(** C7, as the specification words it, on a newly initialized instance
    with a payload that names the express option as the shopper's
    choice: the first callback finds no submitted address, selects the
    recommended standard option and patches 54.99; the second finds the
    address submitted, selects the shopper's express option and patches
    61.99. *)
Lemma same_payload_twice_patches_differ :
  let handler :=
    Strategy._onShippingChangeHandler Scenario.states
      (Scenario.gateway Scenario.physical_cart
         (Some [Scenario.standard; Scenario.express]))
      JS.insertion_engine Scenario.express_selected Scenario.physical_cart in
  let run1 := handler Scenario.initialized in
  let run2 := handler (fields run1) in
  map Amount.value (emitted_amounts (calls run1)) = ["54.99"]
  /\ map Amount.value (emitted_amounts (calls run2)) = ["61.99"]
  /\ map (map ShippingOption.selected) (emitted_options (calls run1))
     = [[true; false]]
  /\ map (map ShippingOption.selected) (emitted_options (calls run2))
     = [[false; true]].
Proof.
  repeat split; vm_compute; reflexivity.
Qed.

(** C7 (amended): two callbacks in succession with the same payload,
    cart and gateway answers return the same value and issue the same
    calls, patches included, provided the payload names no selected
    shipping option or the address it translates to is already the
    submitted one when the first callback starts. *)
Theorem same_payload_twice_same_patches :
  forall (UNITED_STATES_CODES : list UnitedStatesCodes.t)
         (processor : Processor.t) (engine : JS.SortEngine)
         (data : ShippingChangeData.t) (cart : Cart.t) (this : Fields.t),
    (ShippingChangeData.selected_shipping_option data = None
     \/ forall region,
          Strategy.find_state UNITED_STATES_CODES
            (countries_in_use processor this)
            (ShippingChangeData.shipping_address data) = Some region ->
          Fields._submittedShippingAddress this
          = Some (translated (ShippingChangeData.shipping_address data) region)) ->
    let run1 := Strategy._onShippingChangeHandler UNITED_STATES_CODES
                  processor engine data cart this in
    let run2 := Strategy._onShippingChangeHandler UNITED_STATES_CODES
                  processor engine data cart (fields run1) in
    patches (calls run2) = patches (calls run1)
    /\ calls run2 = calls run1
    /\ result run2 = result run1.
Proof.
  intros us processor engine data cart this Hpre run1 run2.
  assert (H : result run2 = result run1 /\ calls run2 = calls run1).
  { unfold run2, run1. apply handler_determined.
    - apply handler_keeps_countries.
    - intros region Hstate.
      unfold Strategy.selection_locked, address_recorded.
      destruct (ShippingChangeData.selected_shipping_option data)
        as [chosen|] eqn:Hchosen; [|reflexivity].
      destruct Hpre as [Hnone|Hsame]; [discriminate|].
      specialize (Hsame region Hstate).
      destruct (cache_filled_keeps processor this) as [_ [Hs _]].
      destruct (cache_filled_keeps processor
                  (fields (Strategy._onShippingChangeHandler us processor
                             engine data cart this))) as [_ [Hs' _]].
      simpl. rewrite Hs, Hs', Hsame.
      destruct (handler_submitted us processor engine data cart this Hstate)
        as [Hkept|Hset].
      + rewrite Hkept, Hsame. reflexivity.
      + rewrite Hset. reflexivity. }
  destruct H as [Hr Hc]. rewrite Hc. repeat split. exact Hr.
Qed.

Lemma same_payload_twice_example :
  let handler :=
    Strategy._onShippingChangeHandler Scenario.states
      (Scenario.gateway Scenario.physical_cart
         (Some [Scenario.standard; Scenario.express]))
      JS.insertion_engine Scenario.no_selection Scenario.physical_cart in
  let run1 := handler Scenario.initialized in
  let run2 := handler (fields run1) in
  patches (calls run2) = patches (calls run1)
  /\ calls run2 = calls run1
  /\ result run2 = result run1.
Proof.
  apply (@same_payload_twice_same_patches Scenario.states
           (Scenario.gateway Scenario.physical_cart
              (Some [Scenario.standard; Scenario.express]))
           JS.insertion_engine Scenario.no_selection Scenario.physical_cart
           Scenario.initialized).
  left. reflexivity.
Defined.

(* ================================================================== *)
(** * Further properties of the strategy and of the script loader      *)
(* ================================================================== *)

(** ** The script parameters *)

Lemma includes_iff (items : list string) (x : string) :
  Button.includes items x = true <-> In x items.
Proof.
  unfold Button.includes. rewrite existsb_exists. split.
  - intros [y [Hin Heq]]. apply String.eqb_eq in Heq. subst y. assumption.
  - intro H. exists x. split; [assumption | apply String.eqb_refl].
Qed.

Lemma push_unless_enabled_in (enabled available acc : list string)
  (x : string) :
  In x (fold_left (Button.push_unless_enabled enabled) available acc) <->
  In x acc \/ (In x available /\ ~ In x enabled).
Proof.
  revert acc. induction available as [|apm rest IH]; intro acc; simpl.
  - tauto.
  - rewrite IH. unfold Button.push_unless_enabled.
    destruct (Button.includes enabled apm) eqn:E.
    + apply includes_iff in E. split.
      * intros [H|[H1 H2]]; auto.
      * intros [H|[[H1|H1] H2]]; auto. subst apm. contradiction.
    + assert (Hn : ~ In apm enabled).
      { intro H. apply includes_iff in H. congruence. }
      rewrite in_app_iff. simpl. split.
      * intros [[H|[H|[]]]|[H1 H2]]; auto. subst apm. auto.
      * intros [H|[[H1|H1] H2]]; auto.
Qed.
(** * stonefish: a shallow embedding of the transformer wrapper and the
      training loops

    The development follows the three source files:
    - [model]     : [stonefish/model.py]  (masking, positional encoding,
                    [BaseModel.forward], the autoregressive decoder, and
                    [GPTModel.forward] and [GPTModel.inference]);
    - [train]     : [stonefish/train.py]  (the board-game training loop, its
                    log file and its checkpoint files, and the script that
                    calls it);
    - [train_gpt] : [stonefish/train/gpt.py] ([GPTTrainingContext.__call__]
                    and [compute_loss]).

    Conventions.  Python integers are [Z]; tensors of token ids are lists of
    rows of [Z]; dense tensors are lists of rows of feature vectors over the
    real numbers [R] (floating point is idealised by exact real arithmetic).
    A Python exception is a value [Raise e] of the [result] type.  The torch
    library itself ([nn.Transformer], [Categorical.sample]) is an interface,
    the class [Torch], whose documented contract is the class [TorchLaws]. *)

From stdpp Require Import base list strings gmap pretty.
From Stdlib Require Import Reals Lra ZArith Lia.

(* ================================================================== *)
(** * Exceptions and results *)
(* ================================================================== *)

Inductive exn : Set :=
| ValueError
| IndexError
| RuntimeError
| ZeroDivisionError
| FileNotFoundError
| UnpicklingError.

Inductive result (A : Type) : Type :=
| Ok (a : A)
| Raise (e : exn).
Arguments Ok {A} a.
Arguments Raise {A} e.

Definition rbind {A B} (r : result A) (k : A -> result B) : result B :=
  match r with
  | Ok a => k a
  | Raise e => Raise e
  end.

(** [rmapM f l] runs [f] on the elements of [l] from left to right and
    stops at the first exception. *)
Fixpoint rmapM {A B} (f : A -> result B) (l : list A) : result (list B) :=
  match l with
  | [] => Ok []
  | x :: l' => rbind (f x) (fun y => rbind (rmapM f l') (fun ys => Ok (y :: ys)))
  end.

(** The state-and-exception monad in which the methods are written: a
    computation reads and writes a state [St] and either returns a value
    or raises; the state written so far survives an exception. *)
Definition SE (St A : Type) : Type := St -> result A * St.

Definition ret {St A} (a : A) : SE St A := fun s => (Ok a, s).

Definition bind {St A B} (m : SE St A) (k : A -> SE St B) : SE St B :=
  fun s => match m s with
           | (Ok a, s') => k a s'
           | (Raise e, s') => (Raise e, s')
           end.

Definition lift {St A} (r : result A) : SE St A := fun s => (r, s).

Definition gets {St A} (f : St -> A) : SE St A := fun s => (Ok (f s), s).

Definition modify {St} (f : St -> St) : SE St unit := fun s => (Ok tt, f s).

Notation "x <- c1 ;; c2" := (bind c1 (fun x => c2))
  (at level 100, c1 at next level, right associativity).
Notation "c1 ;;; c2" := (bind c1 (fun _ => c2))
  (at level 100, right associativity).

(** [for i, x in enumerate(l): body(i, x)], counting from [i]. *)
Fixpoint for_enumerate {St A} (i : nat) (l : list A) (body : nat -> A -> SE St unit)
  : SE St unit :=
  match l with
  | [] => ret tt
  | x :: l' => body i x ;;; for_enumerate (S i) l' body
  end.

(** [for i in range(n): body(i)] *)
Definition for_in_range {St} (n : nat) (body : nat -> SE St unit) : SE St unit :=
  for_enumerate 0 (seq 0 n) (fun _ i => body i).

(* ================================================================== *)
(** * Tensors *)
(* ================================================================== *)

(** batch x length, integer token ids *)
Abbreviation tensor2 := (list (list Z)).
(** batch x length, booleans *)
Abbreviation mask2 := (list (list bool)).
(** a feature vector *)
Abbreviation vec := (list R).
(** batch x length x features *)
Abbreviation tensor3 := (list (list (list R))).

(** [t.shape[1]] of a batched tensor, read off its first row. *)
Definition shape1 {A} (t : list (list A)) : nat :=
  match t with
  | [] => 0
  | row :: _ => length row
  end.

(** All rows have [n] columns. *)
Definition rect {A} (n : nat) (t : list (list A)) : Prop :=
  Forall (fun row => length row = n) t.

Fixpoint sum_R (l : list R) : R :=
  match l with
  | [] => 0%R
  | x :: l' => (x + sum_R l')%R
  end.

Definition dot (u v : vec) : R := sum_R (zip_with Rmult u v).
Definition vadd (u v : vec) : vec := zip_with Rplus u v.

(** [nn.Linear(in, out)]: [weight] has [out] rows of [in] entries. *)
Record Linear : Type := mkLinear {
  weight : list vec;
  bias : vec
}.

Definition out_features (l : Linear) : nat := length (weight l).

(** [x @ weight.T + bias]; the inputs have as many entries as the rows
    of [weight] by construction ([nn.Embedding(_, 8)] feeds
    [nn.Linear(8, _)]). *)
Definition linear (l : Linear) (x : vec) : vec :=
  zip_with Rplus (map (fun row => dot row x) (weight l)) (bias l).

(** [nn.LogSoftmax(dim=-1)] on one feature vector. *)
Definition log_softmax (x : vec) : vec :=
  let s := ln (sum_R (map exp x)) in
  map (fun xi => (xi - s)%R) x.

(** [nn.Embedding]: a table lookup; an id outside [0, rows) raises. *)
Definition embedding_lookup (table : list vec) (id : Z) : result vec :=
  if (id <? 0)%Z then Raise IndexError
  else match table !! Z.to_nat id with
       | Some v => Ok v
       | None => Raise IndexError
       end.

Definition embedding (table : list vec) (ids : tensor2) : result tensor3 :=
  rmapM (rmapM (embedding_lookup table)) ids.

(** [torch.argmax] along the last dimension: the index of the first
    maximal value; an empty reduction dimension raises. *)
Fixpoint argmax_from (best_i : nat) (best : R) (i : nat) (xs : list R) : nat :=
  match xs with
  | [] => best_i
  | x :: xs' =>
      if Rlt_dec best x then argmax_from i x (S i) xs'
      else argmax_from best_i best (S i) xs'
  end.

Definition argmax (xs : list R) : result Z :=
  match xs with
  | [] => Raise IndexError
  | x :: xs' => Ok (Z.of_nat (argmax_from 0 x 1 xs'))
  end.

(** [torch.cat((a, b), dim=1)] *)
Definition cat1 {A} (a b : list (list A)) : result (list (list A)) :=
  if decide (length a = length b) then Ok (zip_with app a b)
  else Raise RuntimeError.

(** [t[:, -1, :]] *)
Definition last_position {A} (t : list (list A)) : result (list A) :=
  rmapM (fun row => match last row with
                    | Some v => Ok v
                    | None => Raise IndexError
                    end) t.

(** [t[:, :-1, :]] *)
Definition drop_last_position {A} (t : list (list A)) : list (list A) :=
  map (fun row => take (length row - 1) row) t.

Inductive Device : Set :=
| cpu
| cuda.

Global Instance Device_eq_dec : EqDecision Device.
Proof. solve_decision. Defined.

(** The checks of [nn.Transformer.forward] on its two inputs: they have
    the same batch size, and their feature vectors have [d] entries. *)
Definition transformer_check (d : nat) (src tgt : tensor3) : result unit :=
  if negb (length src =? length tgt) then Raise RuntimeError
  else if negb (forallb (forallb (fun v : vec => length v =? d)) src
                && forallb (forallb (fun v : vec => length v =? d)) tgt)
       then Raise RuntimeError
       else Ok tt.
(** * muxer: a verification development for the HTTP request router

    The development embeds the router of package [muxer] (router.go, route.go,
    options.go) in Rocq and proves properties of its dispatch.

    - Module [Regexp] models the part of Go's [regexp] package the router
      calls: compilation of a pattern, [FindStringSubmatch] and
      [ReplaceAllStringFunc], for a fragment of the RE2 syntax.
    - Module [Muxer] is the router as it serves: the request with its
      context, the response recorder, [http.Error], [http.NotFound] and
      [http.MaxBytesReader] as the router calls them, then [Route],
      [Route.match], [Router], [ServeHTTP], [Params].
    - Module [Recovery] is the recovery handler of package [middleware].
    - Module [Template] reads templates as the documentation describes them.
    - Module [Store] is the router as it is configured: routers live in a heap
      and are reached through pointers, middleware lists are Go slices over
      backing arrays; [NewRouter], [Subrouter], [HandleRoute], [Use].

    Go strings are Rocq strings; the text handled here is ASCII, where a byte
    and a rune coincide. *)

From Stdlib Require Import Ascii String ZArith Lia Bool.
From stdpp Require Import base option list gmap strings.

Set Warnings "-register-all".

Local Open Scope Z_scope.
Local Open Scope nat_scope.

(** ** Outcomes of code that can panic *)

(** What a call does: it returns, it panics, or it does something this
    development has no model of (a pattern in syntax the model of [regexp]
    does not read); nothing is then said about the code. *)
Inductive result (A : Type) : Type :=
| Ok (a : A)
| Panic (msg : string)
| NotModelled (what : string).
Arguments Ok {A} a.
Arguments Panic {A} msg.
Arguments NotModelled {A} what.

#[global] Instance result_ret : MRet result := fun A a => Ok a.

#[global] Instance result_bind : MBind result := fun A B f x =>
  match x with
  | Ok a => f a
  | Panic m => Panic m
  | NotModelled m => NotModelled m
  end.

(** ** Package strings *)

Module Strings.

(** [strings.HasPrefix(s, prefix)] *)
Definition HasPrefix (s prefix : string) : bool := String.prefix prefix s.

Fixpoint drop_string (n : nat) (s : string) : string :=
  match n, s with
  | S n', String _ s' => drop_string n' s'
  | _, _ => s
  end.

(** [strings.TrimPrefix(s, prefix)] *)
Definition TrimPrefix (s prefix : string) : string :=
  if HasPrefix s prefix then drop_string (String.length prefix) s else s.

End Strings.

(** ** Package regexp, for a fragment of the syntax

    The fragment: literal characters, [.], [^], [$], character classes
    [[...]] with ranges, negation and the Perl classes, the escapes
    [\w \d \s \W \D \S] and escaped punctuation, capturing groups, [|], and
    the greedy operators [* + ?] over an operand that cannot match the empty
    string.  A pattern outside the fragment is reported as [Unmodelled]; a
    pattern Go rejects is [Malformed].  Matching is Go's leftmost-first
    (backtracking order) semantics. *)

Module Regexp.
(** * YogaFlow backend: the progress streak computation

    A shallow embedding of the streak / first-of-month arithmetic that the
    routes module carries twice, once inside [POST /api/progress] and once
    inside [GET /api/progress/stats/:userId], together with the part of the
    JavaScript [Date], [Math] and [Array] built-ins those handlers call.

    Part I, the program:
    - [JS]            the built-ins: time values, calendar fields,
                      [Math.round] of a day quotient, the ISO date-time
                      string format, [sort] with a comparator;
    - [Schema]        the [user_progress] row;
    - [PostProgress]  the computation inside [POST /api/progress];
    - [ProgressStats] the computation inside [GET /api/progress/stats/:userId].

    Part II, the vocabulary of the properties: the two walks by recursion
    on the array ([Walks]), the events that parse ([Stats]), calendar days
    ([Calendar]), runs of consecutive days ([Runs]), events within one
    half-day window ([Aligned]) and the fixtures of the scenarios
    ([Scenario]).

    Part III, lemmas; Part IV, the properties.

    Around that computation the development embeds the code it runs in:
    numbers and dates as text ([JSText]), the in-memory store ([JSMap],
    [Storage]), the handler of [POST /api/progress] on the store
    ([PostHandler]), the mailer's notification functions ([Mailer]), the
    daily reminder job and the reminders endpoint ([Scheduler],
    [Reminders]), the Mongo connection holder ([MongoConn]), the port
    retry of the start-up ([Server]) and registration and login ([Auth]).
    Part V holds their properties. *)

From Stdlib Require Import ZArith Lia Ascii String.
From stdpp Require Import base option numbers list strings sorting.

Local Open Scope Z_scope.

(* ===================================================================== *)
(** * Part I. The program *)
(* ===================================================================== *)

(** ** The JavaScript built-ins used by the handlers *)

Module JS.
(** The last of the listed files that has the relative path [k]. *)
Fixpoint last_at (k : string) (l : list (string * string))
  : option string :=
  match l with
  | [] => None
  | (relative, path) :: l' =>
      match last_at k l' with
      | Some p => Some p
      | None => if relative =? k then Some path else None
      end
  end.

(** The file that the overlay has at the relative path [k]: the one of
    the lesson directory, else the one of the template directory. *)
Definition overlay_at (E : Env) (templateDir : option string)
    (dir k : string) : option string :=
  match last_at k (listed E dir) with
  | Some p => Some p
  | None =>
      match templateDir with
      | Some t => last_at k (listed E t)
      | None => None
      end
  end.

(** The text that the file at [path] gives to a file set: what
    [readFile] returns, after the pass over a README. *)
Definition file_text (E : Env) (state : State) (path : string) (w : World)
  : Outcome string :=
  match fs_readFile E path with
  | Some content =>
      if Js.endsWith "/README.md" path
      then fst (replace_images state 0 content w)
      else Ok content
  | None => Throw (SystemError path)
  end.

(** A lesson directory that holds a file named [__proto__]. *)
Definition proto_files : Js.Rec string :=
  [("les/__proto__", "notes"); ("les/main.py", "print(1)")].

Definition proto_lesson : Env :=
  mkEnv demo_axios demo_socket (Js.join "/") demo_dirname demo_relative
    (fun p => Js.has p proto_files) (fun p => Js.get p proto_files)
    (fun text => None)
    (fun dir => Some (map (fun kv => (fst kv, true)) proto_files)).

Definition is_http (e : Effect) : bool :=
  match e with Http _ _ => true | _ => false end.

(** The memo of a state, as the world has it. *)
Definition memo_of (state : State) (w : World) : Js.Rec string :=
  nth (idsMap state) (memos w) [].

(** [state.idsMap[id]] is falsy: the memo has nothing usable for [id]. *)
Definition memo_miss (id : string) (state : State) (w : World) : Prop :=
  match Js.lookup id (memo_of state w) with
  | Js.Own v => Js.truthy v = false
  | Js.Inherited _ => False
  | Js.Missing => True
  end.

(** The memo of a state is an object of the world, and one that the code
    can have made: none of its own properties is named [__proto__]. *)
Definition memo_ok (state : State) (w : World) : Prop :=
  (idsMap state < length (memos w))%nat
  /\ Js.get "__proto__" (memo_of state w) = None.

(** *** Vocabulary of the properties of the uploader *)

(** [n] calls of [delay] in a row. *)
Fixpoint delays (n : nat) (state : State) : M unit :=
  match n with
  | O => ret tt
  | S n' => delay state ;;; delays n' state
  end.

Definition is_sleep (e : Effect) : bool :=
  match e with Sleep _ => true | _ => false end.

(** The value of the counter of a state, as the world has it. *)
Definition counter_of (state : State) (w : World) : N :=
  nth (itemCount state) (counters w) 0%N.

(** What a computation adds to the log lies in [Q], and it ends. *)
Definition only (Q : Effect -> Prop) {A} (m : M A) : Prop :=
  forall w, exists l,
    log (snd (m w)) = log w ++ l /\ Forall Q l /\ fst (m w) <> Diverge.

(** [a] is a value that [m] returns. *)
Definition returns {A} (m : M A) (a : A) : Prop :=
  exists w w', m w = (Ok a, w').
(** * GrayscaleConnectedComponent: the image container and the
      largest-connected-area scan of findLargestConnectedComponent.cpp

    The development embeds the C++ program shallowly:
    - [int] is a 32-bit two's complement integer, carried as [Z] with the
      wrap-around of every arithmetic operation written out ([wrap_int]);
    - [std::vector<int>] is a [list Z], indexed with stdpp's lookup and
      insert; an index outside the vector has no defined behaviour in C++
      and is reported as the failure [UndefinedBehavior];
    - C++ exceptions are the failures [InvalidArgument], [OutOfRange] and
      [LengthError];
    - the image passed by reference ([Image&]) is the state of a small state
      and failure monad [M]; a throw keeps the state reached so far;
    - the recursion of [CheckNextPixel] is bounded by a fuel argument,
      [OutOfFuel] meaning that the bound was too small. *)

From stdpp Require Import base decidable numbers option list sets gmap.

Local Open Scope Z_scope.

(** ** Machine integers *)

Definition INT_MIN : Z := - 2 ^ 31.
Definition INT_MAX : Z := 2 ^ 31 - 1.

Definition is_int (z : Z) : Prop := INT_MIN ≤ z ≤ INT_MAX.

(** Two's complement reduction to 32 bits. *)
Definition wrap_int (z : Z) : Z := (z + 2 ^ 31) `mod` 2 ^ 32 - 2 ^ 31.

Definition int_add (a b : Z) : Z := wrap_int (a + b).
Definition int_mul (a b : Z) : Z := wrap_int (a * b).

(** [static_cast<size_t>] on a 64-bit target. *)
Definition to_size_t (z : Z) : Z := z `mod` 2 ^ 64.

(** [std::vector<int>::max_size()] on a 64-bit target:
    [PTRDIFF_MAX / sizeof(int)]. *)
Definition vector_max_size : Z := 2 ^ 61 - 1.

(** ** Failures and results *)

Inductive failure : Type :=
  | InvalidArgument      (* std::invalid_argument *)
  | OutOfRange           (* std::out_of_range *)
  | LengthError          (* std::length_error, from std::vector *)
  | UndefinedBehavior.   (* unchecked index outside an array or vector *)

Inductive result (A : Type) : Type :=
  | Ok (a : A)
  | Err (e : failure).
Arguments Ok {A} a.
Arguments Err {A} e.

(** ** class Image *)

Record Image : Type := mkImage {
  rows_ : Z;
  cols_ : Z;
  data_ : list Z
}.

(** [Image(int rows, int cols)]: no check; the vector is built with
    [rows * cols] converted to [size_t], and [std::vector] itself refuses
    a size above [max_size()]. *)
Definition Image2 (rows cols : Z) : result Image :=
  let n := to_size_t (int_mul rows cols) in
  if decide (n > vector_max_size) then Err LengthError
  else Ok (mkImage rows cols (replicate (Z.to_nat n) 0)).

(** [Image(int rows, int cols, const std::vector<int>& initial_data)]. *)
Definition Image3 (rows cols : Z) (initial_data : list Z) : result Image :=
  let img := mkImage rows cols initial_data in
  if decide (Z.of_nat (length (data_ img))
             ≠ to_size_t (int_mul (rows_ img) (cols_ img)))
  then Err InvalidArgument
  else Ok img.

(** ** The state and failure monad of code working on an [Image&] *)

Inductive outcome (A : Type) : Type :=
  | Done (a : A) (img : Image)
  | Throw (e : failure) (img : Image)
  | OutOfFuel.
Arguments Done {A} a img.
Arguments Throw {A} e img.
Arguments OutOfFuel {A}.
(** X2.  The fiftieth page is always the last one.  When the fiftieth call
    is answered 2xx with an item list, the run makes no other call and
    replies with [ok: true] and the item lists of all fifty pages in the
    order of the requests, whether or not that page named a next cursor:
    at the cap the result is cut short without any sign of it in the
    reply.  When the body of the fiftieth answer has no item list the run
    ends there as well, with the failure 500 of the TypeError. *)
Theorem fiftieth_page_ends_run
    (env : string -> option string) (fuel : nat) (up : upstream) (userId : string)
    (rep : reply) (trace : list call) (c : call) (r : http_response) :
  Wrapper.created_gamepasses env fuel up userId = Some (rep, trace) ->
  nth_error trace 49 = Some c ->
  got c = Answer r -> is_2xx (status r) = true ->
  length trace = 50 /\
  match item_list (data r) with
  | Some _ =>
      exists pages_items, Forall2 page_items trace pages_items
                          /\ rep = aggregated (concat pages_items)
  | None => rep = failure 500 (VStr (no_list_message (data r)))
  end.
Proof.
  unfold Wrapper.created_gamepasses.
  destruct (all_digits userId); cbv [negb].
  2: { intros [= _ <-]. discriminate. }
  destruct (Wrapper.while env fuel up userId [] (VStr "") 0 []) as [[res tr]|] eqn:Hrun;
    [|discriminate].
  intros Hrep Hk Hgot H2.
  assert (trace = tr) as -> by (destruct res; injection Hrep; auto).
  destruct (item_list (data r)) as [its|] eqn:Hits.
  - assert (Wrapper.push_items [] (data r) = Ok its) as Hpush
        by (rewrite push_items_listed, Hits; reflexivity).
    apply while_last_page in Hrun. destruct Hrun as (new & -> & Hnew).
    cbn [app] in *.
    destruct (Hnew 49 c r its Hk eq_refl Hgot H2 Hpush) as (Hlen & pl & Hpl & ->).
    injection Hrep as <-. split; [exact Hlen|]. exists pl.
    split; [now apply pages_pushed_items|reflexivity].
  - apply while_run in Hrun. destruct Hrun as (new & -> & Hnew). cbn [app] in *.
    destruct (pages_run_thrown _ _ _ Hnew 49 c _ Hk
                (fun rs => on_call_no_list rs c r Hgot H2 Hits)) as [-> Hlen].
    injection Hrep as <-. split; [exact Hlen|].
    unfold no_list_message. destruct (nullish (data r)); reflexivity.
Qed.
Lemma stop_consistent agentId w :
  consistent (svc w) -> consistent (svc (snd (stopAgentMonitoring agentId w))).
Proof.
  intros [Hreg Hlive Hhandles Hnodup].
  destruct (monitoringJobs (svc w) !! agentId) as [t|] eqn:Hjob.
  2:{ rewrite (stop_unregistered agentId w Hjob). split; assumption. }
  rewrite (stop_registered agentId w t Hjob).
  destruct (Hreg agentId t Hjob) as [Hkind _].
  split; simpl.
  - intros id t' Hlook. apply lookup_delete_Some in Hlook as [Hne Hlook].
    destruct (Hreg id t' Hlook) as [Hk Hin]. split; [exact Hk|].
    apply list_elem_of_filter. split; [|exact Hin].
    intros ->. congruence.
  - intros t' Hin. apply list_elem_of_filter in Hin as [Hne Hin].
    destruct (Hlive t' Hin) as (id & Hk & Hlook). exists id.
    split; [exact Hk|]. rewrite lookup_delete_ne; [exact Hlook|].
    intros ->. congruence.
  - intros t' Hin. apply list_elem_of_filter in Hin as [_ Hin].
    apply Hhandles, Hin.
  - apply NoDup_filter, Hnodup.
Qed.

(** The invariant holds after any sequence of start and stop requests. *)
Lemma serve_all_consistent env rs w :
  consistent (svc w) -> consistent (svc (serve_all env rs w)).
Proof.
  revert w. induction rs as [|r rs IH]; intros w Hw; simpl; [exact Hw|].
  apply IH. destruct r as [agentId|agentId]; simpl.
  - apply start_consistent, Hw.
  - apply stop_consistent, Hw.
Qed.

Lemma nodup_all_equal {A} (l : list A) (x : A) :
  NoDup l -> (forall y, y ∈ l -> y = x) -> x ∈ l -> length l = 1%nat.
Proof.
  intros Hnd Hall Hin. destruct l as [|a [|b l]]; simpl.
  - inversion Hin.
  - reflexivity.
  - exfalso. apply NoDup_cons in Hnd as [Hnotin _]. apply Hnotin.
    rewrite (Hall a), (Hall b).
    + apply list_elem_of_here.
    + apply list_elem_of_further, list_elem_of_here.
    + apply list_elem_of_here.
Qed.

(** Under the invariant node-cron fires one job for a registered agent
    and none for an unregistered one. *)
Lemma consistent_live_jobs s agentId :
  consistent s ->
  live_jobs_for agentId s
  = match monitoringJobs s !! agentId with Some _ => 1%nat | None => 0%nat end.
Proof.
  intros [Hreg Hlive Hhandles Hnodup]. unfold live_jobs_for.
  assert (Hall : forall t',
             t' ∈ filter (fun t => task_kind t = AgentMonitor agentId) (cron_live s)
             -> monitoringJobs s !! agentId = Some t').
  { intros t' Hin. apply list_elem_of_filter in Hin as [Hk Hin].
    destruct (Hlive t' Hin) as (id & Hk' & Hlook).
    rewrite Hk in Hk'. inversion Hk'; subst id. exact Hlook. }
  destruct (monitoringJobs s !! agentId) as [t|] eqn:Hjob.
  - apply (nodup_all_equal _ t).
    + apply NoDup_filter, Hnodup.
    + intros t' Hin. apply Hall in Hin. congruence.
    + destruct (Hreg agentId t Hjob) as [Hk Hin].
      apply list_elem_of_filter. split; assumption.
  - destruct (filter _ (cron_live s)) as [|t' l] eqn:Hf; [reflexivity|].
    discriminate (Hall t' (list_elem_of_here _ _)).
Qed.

Task to complete: In the records above, collect each line with "raises".

Written answer:
    or raises; the state written so far survives an exception. *)
(** [nn.Embedding]: a table lookup; an id outside [0, rows) raises. *)
    maximal value; an empty reduction dimension raises. *)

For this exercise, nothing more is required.